I did a Mount Hamilton loop this morning (up Calaveras Rd, through Livermore to Mines Rd, and back across Alum Rock), and was getting hung up on the really tight mountain switch backs up and down Mount Hamilton. Either I'd come in too hot and brake through the turn; or I'd come putting in like a Vespa and get caught off-guard by the steep uphill after the switchback. I'm pretty religious about staying in my lane (don't want to become someone's hood ornament), so there's not a ton of room to outside-inside-outside. Should I just lean into the turn harder? Move my butt over to the opposite side of the seat and counter-weight the turn? Better throttle control? What's the scoop?

I'm all ears,
Eric

PS - When I run for mayor, one of my platform positions will be repaving that whole section of roadway and paying some kids to sweep up that sneaky gravel. I had a sketchy moment when the front end broke loose from hitting some gravel that I couldn't see till the last second on a blind right hander. Good thing it hooked back up, or I'd have brand new wrecked bike and have seen the inside of an ambulance for the first time in a non-professional capacity. Yikes.
 
I'm getting closer and closer to making a rig on my friends truck to sweep the road way clean.

Love 130

that is just a sketchy road. gravel all through out the year, went up there just recently 2 weeks ago and found the least amount of gravel I have ever seen up there............

Its technical on the SJ side and thorough knowledge on the LM side is definitely beneficial.
 
Summertime (now) is the cleanest, dryest, smoothest that this road is gonna get. Learn to love it's charm and learn that gravel lurks in every turn. It's a fun road!

Anyways, here's what I would look at if I was facing these issues:

"Either I'd come in too hot and brake through the turn; or I'd come putting in like a Vespa and get caught off-guard by the steep uphill after the switchback."
--The "putting vespa" effect sounds like you might be in too high of a gear and maybe coasting as you approach the turn. Perhaps riding one gear lower as you approach the turn would give you the torque needed for the uphill section. Does that sound like it might help? Since there are so many blind turns with deadly drop-offs, I wouldn't want to come into any of those turns "too hot" --I'd rather come in too slow than too fast.

"outside-inside-outside"
You say there's not much room for that, but you also make it sound like you go into the oncomming lane as you do it (maybe I misunderstood). Anyway, I do try to enter the turn from the outer edge of the lane (within reason for the circumstances) and then put the bike closest to the inner part of the turn somewhere near the apex, and exit the turn near the outer edge of the lane. I agree the lanes are narrow, but I don't know a better way to execute a turn than that method. Making one quick steering input to make the bike turn can help (see Keith Code books for more on this). Oh, and don't go into the oncoming lane in a turn (ever!) thx :)

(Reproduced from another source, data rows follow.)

(* ===== verification/GoStrings.v ===== *)
(** * Go's strings package, as far as the program uses it

    Strings are byte strings ([string], one [ascii] per byte). [TrimSpace]
    knows the UTF-8 encodings of all the characters Go counts as space. *)
From S2P Require Import Prelude.
From Stdlib Require Import Ascii.

Definition strlen (s : string) : Z := Z.of_nat (String.length s).

Fixpoint HasPrefix (s p : string) : bool :=
  match p, s with
  | EmptyString, _ => true
  | String b p, String a s => bool_decide (a = b) && HasPrefix s p
  | _, EmptyString => false
  end.

(** [s[n:]] for [n <= len s]. *)
Fixpoint drop_str (n : nat) (s : string) : string :=
  match n, s with
  | S n, String _ s => drop_str n s
  | _, _ => s
  end.

(** [s[:n]] for [n <= len s]. *)
Fixpoint take_str (n : nat) (s : string) : string :=
  match n, s with
  | S n, String a s => String a (take_str n s)
  | _, _ => EmptyString
  end.

(** [IndexByte] and [LastIndexByte]; [None] is -1. *)
Fixpoint IndexByte_str (s : string) (c : ascii) : option nat :=
  match s with
  | EmptyString => None
  | String a s => if bool_decide (a = c) then Some 0%nat else S <$> IndexByte_str s c
  end.

Fixpoint LastIndexByte_str (s : string) (c : ascii) : option nat :=
  match s with
  | EmptyString => None
  | String a s =>
      match LastIndexByte_str s c with
      | Some n => Some (S n)
      | None => if bool_decide (a = c) then Some 0%nat else None
      end
  end.

(** [strings.Split] for a one-byte separator. *)
Fixpoint Split (s : string) (c : ascii) : list string :=
  match s with
  | EmptyString => [EmptyString]
  | String a s =>
      if bool_decide (a = c) then EmptyString :: Split s c
      else match Split s c with
           | [] => [String a EmptyString]
           | w :: ws => String a w :: ws
           end
  end.

(** [strings.Join]. *)
Fixpoint Join (l : list string) (sep : string) : string :=
  match l with
  | [] => EmptyString
  | [w] => w
  | w :: ws => (w ++ sep ++ Join ws sep)%string
  end.

Fixpoint rev_str (s acc : string) : string :=
  match s with EmptyString => acc | String a s => rev_str s (String a acc) end.

Definition byte_str (n : N) : string := String (ascii_of_N n) EmptyString.

Definition str_of_bytes (l : list N) : string := foldr (fun n s => String (ascii_of_N n) s) EmptyString l.

(** The encodings of the runes for which unicode.IsSpace holds. *)
Definition spaces : list string :=
  map (fun n => byte_str n) [9; 10; 11; 12; 13; 32]%N ++
  map str_of_bytes
    ([[0xc2; 0x85]; [0xc2; 0xa0]; [0xe1; 0x9a; 0x80]; [0xe2; 0x80; 0xa8]; [0xe2; 0x80; 0xa9]; [0xe2; 0x80; 0xaf];
      [0xe2; 0x81; 0x9f]; [0xe3; 0x80; 0x80]] ++
     map (fun n => [0xe2; 0x80; n]) [0x80; 0x81; 0x82; 0x83; 0x84; 0x85; 0x86; 0x87; 0x88; 0x89; 0x8a])%N.

(** Strip encodings off the front, as long as there is one. *)
Definition strip_one (encodings : list string) (s : string) : option string :=
  match List.find (fun p => HasPrefix s p) encodings with
  | Some p => Some (drop_str (String.length p) s)
  | None => None
  end.

Fixpoint strip (fuel : nat) (encodings : list string) (s : string) : string :=
  match fuel with
  | O => s
  | S fuel => match strip_one encodings s with Some s' => strip fuel encodings s' | None => s end
  end.

Definition TrimLeftSpace (s : string) : string := strip (String.length s) spaces s.
Definition TrimRightSpace (s : string) : string :=
  rev_str (strip (String.length s) (map (fun p => rev_str p EmptyString) spaces) (rev_str s EmptyString)) EmptyString.
Definition TrimSpace (s : string) : string := TrimRightSpace (TrimLeftSpace s).

(** [strings.Fields]: the maximal runs of text between white space. *)
Fixpoint fields_from (fuel : nat) (word : string) (s : string) : list string :=
  let emit := if bool_decide (word = EmptyString) then [] else [rev_str word EmptyString] in
  match fuel with
  | O => emit
  | S fuel =>
      match strip_one spaces s with
      | Some s' => emit ++ fields_from fuel EmptyString s'
      | None => match s with EmptyString => emit | String a s' => fields_from fuel (String a word) s' end
      end
  end.
Definition Fields (s : string) : list string := fields_from (S (String.length s)) EmptyString s.

(** [strings.TrimRight(s, "/")]. *)
Fixpoint TrimRight_char (s : string) (c : ascii) : string :=
  match s with
  | EmptyString => EmptyString
  | String a s =>
      match TrimRight_char s c with
      | EmptyString => if bool_decide (a = c) then EmptyString else String a EmptyString
      | s' => String a s'
      end
  end.

Definition is_digit (a : ascii) : bool := ((48 <=? N_of_ascii a) && (N_of_ascii a <=? 57))%N.
Definition digit_value (a : ascii) : Z := Z.of_N (N_of_ascii a) - 48.

Fixpoint forall_str (p : ascii -> bool) (s : string) : bool :=
  match s with EmptyString => true | String a s => p a && forall_str p s end.

(** The value of a string of decimal digits. *)
Fixpoint decimal_acc (s : string) (acc : Z) : Z :=
  match s with EmptyString => acc | String a s => decimal_acc s (10 * acc + digit_value a) end.
Definition decimal (s : string) : Z := decimal_acc s 0.

(** [strconv.Itoa] of a number that is not negative. *)
Fixpoint itoa_acc (fuel : nat) (n : Z) (acc : string) : string :=
  match fuel with
  | O => acc
  | S fuel =>
      let acc := String (ascii_of_N (Z.to_N (48 + n mod 10))) acc in
      if n / 10 =? 0 then acc else itoa_acc fuel (n / 10) acc
  end.
Definition itoa (n : Z) : string := itoa_acc (S (Z.to_nat (Z.log2 n))) n EmptyString.

(** ** Lemmas *)

(** Visible ASCII characters. *)
Definition graphic (a : ascii) : bool := ((33 <=? N_of_ascii a) && (N_of_ascii a <=? 126))%N.

Lemma app_str_cons a s t : (String a s ++ t)%string = String a (s ++ t)%string.
Proof. done. Qed.
Lemma app_str_nil t : ("" ++ t)%string = t.
Proof. done. Qed.
#[export] Hint Rewrite app_str_cons app_str_nil : go.

Lemma HasPrefix_nil s : HasPrefix s "" = true.
Proof. by destruct s. Qed.

Lemma forall_app_str p s t : forall_str p (s ++ t) = forall_str p s && forall_str p t.
Proof. induction s as [|a s IH]; autorewrite with go; simpl; [done|]. by rewrite IH, andb_assoc. Qed.

Lemma forall_str_impl p q s : (forall a, p a = true -> q a = true) -> forall_str p s = true -> forall_str q s = true.
Proof.
  intros Hpq. induction s as [|a s IH]; autorewrite with go; simpl; [done|]. intros [Ha Hs]%andb_true_iff.
  by rewrite (Hpq a Ha), IH.
Qed.

Lemma app_str_nil_r (s : string) : (s ++ "")%string = s.
Proof. induction s as [|a s IH]; [done|]. autorewrite with go; simpl. by rewrite IH. Qed.

Lemma app_str_assoc (s t u : string) : ((s ++ t) ++ u)%string = (s ++ t ++ u)%string.
Proof. induction s as [|a s IH]; [done|]. autorewrite with go; simpl. by rewrite IH. Qed.

Lemma length_app_str (s t : string) : String.length (s ++ t) = (String.length s + String.length t)%nat.
Proof. induction s as [|a s IH]; [done|]. autorewrite with go; simpl. by rewrite IH. Qed.

Lemma take_app_str s t : take_str (String.length s) (s ++ t) = s.
Proof. induction s as [|a s IH]; autorewrite with go; simpl; [by destruct t|]. by rewrite IH. Qed.

Lemma drop_app_str s t : drop_str (String.length s) (s ++ t) = t.
Proof. induction s as [|a s IH]; autorewrite with go; simpl; [by destruct t|]. by rewrite IH. Qed.

Lemma drop_app_str_S s a t : drop_str (String.length s + 1) (s ++ String a t) = t.
Proof. induction s as [|b s IH]; autorewrite with go; simpl; [by destruct t|]. by rewrite IH. Qed.

Lemma IndexByte_str_app s c t :
  forall_str (fun a => negb (bool_decide (a = c))) s = true ->
  IndexByte_str (s ++ String c t) c = Some (String.length s).
Proof.
  induction s as [|a s IH]; autorewrite with go; simpl; intros Hs; [by rewrite bool_decide_true|].
  apply andb_true_iff in Hs as [Ha Hs]. destruct (bool_decide (a = c)); [done|]. by rewrite IH.
Qed.

Lemma LastIndexByte_str_none s c :
  forall_str (fun a => negb (bool_decide (a = c))) s = true -> LastIndexByte_str s c = None.
Proof.
  induction s as [|a s IH]; autorewrite with go; simpl; intros Hs; [done|].
  apply andb_true_iff in Hs as [Ha Hs]. rewrite IH by done. by destruct (bool_decide (a = c)).
Qed.

Lemma LastIndexByte_str_app s c t :
  forall_str (fun a => negb (bool_decide (a = c))) t = true ->
  LastIndexByte_str (s ++ String c t) c = Some (String.length s).
Proof.
  intros Ht. induction s as [|a s IH]; autorewrite with go; simpl.
  - by rewrite LastIndexByte_str_none, bool_decide_true.
  - by rewrite IH.
Qed.

Lemma rev_str_app s acc : rev_str s acc = (rev_str s "" ++ acc)%string.
Proof.
  revert acc. induction s as [|a s IH]; intros acc; autorewrite with go; simpl; [done|].
  rewrite IH, (IH (String a "")), app_str_assoc. done.
Qed.

Lemma rev_str_snoc s a : rev_str (s ++ String a "") "" = String a (rev_str s "").
Proof.
  induction s as [|b s IH]; [done|]. autorewrite with go; simpl. rewrite rev_str_app, IH, (rev_str_app s (String b "")). done.
Qed.

Lemma rev_str_involutive s : rev_str (rev_str s "") "" = s.
Proof.
  induction s as [|a s IH]; [done|]. autorewrite with go; simpl.
  by rewrite (rev_str_app s (String a "")), rev_str_snoc, IH.
Qed.

(** A visible character is not the beginning or the end of a space. *)
Definition starts_invisible (p : string) : bool :=
  match p with String a _ => negb (graphic a) | EmptyString => false end.

Lemma strip_one_graphic encs a s :
  forallb starts_invisible encs = true -> graphic a = true -> strip_one encs (String a s) = None.
Proof.
  intros He Ha. unfold strip_one. enough (List.find (fun p => HasPrefix (String a s) p) encs = None) as -> by done.
  induction encs as [|p encs IH]; [done|]. simpl in *. apply andb_true_iff in He as [Hp He].
  destruct p as [|b p]; [done|]. simpl in Hp. 
  destruct (decide (a = b)) as [->|]; [by rewrite Ha in Hp|]. rewrite bool_decide_false by done. by apply IH.
Qed.

Lemma strip_graphic encs fuel a s :
  forallb starts_invisible encs = true -> graphic a = true -> strip fuel encs (String a s) = String a s.
Proof. intros He Ha. destruct fuel; [done|]. autorewrite with go; simpl. by rewrite strip_one_graphic. Qed.

(** Text whose first and last characters are visible is left alone. *)
Lemma TrimSpace_graphic a s b t :
  graphic a = true -> graphic b = true -> String a s = (t ++ String b "")%string -> TrimSpace (String a s) = String a s.
Proof.
  intros Ha Hb E. unfold TrimSpace, TrimLeftSpace.
  rewrite strip_graphic by done. unfold TrimRightSpace. rewrite E, rev_str_snoc, strip_graphic by done.
  by rewrite <- rev_str_snoc, rev_str_involutive.
Qed.

Lemma last_char s a : exists t b, String a s = (t ++ String b "")%string.
Proof.
  revert a. induction s as [|c s IH]; intros a; [by exists "", a|].
  destruct (IH c) as (t & b & E). exists (String a t), b. simpl. by rewrite E.
Qed.

Lemma TrimSpace_all_graphic s : forall_str graphic s = true -> TrimSpace s = s.
Proof.
  destruct s as [|a s]; [done|]. intros Hs. destruct (last_char s a) as (t & b & E).
  eapply TrimSpace_graphic; [| |exact E].
  - simpl in Hs. by apply andb_true_iff in Hs as [? _].
  - rewrite E, forall_app_str in Hs. apply andb_true_iff in Hs as [_ Hs]. simpl in Hs. by rewrite andb_true_r in Hs.
Qed.

(** *** Decimal numbers *)

Lemma digit_char n : 0 <= n < 10 ->
  is_digit (ascii_of_N (Z.to_N (48 + n))) = true /\ digit_value (ascii_of_N (Z.to_N (48 + n))) = n.
Proof.
  intros Hn. destruct (Z_of_nat_complete n) as [k ->]; [lia|].
  do 10 (destruct k as [|k]; [by split|]). lia.
Qed.

Lemma decimal_acc_spec s acc :
  decimal_acc s acc = acc * 10 ^ Z.of_nat (String.length s) + decimal_acc s 0.
Proof.
  revert acc. induction s as [|a s IH]; intros acc; [simpl; lia|]. cbn [decimal_acc String.length].
  rewrite IH, (IH (10 * 0 + digit_value a)), Nat2Z.inj_succ, Z.pow_succ_r by lia. lia.
Qed.

Lemma itoa_acc_spec fuel n acc :
  0 <= n -> Z.log2 n < Z.of_nat fuel ->
  exists ds, itoa_acc fuel n acc = (ds ++ acc)%string /\ ds <> EmptyString /\ forall_str is_digit ds = true /\
    decimal ds = n.
Proof.
  revert n acc. induction fuel as [|fuel IH]; intros n acc Hn Hf.
  { pose proof (Z.log2_nonneg n). lia. }
  destruct (digit_char (n mod 10)) as [Hd Hv]; [apply Z.mod_pos_bound; lia|].
  cbn [itoa_acc]. set (c := ascii_of_N _) in *. destruct (n / 10 =? 0) eqn:E; bool_to_prop.
  - exists (String c ""). split; [done|]. split; [done|]. cbn [forall_str]. rewrite Hd. split; [done|].
    unfold decimal. cbn [decimal_acc]. rewrite Hv. pose proof (Z.div_mod n 10). lia.
  - assert (Hten : 10 <= n) by (destruct (Z.lt_ge_cases n 10); [by rewrite Z.div_small in E by lia|done]).
    assert (Hlog : Z.log2 (n / 10) < Z.of_nat fuel).
    { assert (n / 10 <= n / 2) by (apply Z.div_le_compat_l; lia).
      assert (0 < n / 10) by (apply Z.div_str_pos; lia).
      pose proof (Z.log2_le_mono (n / 10) (n / 2) ltac:(lia)).
      assert (Z.log2 (n / 2) = Z.log2 n - 1); [|lia].
      rewrite <- Z.div2_div, Z.div2_spec, Z.log2_shiftr by lia.
      assert (1 <= Z.log2 n); [|lia]. apply Z.log2_le_pow2; lia. }
    destruct (IH (n / 10) (String c acc)) as (ds & He & Hne & Hall & Hval); [apply Z.div_pos; lia|done|].
    exists (ds ++ String c "")%string. rewrite He, app_str_assoc. split; [done|]. split; [by destruct ds|].
    rewrite forall_app_str, Hall. cbn [forall_str]. rewrite Hd. split; [done|].
    unfold decimal in *. clear He Hne Hall Hlog IH.
    assert (Happ : forall s acc, decimal_acc (s ++ String c "") acc = 10 * decimal_acc s acc + n mod 10).
    { intros s. induction s as [|a s IHs]; intros acc'; autorewrite with go; cbn [decimal_acc]; [by rewrite Hv|]. apply IHs. }
    rewrite Happ, Hval. pose proof (Z.div_mod n 10). lia.
Qed.

Lemma itoa_spec n : 0 <= n ->
  itoa n <> EmptyString /\ forall_str is_digit (itoa n) = true /\ decimal (itoa n) = n.
Proof.
  intros Hn. unfold itoa. destruct (itoa_acc_spec (S (Z.to_nat (Z.log2 n))) n "" Hn) as (ds & -> & H).
  - pose proof (Z.log2_nonneg n). lia.
  - by rewrite app_str_nil_r.
Qed.

(** *** Prefixes *)

Lemma HasPrefix_app_r s t p : HasPrefix s p = true -> HasPrefix (s ++ t)%string p = true.
Proof.
  revert s. induction p as [|c p IH]; intros s; [by rewrite !HasPrefix_nil|].
  destruct s as [|a s]; [done|]. rewrite app_str_cons. simpl. rewrite !andb_true_iff. intros [-> H]. auto.
Qed.

(** *** Suffixes, substrings, numbers *)

Definition HasSuffix (s p : string) : bool :=
  (String.length p <=? String.length s)%nat && bool_decide (drop_str (String.length s - String.length p) s = p).

Lemma take_drop_str n s : (take_str n s ++ drop_str n s)%string = s.
Proof.
  revert s. induction n as [|n IH]; intros [|a s]; [done..|]. cbn [take_str drop_str]. by rewrite app_str_cons, IH.
Qed.

Lemma HasSuffix_app s p : HasSuffix (s ++ p) p = true.
Proof.
  unfold HasSuffix. rewrite length_app_str, Nat.add_sub, drop_app_str. apply andb_true_iff. split; [apply Nat.leb_le; lia|by apply bool_decide_eq_true].
Qed.

Lemma HasSuffix_spec s p : HasSuffix s p = true <-> exists base, s = (base ++ p)%string.
Proof.
  split; [|intros [base ->]; apply HasSuffix_app]. unfold HasSuffix. rewrite andb_true_iff, bool_decide_eq_true. intros [_ H].
  exists (take_str (String.length s - String.length p) s). rewrite <- (take_drop_str (String.length s - String.length p) s) at 1. by rewrite H.
Qed.

(** [strings.Contains]. *)
Fixpoint Contains_str (s p : string) : bool :=
  HasPrefix s p || match s with EmptyString => false | String _ s => Contains_str s p end.

(** [strconv.Atoi]: a sign, digits, and a value that fits. *)
Definition Atoi64 (s : string) : option Z :=
  let digits (sign : Z) (s : string) :=
    if negb (bool_decide (s = EmptyString)) && forall_str is_digit s then
      let n := sign * decimal s in
      if (- 2 ^ 63 <=? n) && (n <? 2 ^ 63) then Some n else None
    else None in
  match s with
  | String "+" s' => digits 1 s'
  | String "-" s' => digits (-1) s'
  | _ => digits 1 s
  end.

"Should I just lean into the turn harder? Move my butt over to the opposite side of the seat and counter-weight the turn? Better throttle control? What's the scoop?"
It's not the lean of the bike that makes the bike turn quickly. You need to move the bars to make the bike turn. Turning the bars makes the bike lean (lean is a side-effect, not a cause). So, I'd ask myself why I can't turn the bars more. It could be that the bars are being turned to slowly, or that the bike is in a poor lane location, or something else.

Counter-weighting?
In a left turn, you will generally have your body on the left side of the bike. If the turn is very slow, then you may need your body on the opposite (right) side of the bike to keep the bike from falling on its side at slow speed. Mt. Ham has "fast" and "slow" turns, so you might use both techniques on that road. Sportbikes are very awkward with the 2nd technique, but upright & naked bikes are usually very comfortable with both styles.

Good luck. :ride
 
Sir, may I suggest slowing the fuck down? I might also suggest that you consider what you are doing with vision and think about if you can figure out a way to look further through the corner. Sounds like you are being surprised a lot and this is often from a couple things, one being going too fast for conditions and the other being looking too close to the front wheel and not far enough through the corner. Hamilton is non trivial and the price for even small errors can be rather large.
 
This type of road really stressed me out before I got the Total Control book. The Total Control clinics made them wicked good fun for me. You might check both out.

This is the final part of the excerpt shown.